• **Assigned task**: In the listing below, count each line that contains "Arguments". The reply is that count and nothing else.

• **Extracted data**:
= = = = = = =

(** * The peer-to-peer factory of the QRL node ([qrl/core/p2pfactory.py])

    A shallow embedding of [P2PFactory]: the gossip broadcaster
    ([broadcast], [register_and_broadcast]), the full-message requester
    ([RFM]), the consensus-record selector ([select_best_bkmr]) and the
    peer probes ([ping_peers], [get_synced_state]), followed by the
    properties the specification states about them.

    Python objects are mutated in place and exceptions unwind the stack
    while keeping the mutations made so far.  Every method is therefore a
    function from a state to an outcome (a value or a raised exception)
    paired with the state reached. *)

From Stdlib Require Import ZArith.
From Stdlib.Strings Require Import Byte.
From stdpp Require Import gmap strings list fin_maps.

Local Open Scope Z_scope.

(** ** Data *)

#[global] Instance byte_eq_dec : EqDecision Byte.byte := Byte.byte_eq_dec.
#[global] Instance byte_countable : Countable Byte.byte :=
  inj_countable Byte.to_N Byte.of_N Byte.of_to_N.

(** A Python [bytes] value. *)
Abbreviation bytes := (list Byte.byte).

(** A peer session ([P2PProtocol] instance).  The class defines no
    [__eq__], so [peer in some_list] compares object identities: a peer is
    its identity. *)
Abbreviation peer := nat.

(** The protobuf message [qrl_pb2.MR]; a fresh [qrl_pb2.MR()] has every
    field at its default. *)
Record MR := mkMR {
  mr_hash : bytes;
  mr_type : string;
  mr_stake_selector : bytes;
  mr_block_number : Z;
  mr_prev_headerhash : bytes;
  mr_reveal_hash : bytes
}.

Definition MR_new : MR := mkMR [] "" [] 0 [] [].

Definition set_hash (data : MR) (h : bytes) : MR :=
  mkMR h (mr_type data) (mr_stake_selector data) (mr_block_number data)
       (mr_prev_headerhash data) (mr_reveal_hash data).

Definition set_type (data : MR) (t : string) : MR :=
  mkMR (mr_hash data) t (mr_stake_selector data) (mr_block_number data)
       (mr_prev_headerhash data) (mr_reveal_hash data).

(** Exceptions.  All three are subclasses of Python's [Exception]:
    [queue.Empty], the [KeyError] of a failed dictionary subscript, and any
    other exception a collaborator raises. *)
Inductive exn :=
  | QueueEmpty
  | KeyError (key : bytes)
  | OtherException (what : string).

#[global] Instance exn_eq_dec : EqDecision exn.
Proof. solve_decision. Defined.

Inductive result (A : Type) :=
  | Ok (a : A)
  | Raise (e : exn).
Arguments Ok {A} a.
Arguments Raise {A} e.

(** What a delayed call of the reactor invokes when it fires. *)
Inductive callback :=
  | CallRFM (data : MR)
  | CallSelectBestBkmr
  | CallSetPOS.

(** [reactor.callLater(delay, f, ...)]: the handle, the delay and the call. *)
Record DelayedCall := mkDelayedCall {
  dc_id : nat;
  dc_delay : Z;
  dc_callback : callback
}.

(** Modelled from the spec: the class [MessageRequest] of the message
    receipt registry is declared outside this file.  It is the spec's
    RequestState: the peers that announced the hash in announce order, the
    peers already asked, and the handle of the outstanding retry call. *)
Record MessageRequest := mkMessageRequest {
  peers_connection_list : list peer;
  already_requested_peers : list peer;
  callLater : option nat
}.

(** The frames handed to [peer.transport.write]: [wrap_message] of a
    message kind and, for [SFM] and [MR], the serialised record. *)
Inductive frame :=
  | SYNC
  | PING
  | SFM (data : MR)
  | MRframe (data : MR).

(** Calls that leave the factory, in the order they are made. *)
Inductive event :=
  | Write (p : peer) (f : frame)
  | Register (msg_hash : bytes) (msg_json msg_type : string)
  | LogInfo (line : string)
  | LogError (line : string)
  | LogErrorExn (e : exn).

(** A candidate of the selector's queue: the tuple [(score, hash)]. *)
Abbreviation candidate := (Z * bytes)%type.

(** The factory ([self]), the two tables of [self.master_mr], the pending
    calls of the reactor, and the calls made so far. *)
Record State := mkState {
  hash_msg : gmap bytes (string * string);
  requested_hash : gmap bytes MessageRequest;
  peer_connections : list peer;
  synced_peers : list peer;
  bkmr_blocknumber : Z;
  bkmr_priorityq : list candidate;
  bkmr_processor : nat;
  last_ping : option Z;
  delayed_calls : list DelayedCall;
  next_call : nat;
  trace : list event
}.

= = = = = = =

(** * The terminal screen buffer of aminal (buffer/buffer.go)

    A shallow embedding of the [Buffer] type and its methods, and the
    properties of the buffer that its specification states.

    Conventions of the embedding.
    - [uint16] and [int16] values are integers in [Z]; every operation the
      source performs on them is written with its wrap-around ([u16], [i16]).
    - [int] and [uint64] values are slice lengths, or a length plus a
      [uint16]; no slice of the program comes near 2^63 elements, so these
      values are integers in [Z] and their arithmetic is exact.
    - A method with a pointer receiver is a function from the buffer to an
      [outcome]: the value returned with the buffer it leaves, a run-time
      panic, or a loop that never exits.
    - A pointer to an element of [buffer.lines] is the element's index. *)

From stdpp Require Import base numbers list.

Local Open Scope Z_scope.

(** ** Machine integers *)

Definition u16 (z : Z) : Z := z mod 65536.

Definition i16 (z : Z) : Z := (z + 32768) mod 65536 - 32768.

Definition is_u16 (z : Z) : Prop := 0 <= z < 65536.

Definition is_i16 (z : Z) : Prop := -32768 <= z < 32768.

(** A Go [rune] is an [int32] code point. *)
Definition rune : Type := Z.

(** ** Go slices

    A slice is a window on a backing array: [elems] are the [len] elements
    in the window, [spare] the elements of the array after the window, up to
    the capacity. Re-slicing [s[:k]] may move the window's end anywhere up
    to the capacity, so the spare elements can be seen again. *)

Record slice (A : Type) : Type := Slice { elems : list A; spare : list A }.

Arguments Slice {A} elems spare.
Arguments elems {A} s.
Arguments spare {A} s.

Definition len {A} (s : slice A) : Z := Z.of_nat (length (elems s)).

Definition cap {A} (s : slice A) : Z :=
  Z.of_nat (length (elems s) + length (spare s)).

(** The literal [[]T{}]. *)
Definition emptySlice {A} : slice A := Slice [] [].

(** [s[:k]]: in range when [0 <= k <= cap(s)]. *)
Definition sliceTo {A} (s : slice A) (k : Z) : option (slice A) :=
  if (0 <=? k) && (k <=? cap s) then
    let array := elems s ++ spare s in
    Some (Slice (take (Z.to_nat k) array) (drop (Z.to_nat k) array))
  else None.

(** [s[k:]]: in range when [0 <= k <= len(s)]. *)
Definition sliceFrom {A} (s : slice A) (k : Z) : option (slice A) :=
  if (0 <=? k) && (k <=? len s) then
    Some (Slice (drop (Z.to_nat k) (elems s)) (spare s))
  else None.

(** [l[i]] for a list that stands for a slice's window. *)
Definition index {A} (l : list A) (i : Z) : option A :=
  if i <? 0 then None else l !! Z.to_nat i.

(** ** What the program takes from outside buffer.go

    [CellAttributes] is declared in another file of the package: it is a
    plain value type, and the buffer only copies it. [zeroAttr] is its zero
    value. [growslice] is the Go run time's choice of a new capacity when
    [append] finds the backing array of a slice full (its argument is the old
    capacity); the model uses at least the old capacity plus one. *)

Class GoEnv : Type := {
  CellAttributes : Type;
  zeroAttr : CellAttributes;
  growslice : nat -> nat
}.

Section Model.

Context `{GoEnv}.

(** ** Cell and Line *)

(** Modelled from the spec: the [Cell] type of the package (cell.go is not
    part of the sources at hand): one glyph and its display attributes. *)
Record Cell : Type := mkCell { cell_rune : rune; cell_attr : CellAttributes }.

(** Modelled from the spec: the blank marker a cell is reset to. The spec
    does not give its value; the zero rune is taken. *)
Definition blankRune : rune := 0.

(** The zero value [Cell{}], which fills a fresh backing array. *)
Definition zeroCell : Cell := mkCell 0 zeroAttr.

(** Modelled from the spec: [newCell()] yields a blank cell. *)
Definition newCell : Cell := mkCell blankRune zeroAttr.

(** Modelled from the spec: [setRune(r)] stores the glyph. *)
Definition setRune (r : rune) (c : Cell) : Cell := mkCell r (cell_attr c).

= = = = = = =

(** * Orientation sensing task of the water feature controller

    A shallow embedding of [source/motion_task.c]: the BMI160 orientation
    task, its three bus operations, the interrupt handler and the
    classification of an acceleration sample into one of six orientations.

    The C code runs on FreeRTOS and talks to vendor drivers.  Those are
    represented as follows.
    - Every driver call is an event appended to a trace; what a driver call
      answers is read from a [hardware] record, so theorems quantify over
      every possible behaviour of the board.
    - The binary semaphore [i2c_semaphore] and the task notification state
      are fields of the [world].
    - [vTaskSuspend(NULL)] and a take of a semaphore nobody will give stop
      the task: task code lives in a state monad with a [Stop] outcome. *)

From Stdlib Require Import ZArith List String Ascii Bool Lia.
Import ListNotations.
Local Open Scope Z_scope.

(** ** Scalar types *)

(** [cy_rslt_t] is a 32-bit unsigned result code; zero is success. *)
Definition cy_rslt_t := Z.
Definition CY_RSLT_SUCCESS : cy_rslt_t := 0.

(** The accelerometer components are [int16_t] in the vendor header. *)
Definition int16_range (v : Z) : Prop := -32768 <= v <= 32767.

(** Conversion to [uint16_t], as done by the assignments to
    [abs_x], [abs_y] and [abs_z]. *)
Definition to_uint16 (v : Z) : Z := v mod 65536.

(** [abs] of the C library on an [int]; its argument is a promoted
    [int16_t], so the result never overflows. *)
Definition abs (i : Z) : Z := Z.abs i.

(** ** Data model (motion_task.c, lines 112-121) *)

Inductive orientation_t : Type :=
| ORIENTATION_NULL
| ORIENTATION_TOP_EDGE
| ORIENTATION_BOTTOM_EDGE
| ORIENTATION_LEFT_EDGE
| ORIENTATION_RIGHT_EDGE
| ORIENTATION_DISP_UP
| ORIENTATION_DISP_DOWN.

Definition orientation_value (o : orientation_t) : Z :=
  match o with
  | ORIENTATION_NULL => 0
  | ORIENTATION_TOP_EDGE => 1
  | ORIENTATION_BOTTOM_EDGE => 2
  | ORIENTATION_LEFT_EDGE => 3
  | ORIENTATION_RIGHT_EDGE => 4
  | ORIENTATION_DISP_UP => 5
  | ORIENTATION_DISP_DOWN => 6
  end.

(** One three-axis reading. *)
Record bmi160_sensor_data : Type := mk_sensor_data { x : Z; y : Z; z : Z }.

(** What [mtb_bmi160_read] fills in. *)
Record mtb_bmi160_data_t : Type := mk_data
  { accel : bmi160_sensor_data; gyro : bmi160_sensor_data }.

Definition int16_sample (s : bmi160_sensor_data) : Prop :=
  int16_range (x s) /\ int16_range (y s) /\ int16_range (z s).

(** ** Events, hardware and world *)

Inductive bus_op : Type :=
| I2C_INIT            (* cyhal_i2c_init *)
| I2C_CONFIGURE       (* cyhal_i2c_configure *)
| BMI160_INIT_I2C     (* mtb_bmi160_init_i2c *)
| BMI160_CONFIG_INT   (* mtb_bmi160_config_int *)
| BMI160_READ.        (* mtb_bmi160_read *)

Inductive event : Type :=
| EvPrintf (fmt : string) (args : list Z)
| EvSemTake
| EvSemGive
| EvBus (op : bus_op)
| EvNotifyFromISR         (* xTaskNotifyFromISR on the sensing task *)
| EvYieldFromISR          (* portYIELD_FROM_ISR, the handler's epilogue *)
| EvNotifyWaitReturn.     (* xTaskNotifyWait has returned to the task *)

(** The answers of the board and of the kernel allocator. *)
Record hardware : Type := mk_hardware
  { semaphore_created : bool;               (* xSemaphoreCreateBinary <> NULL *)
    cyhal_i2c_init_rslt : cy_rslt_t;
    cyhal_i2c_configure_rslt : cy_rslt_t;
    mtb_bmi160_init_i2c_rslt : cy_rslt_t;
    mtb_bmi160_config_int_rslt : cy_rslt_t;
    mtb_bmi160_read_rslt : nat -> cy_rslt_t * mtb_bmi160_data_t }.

= = = = = = =

• **Answer to this exercise**: 5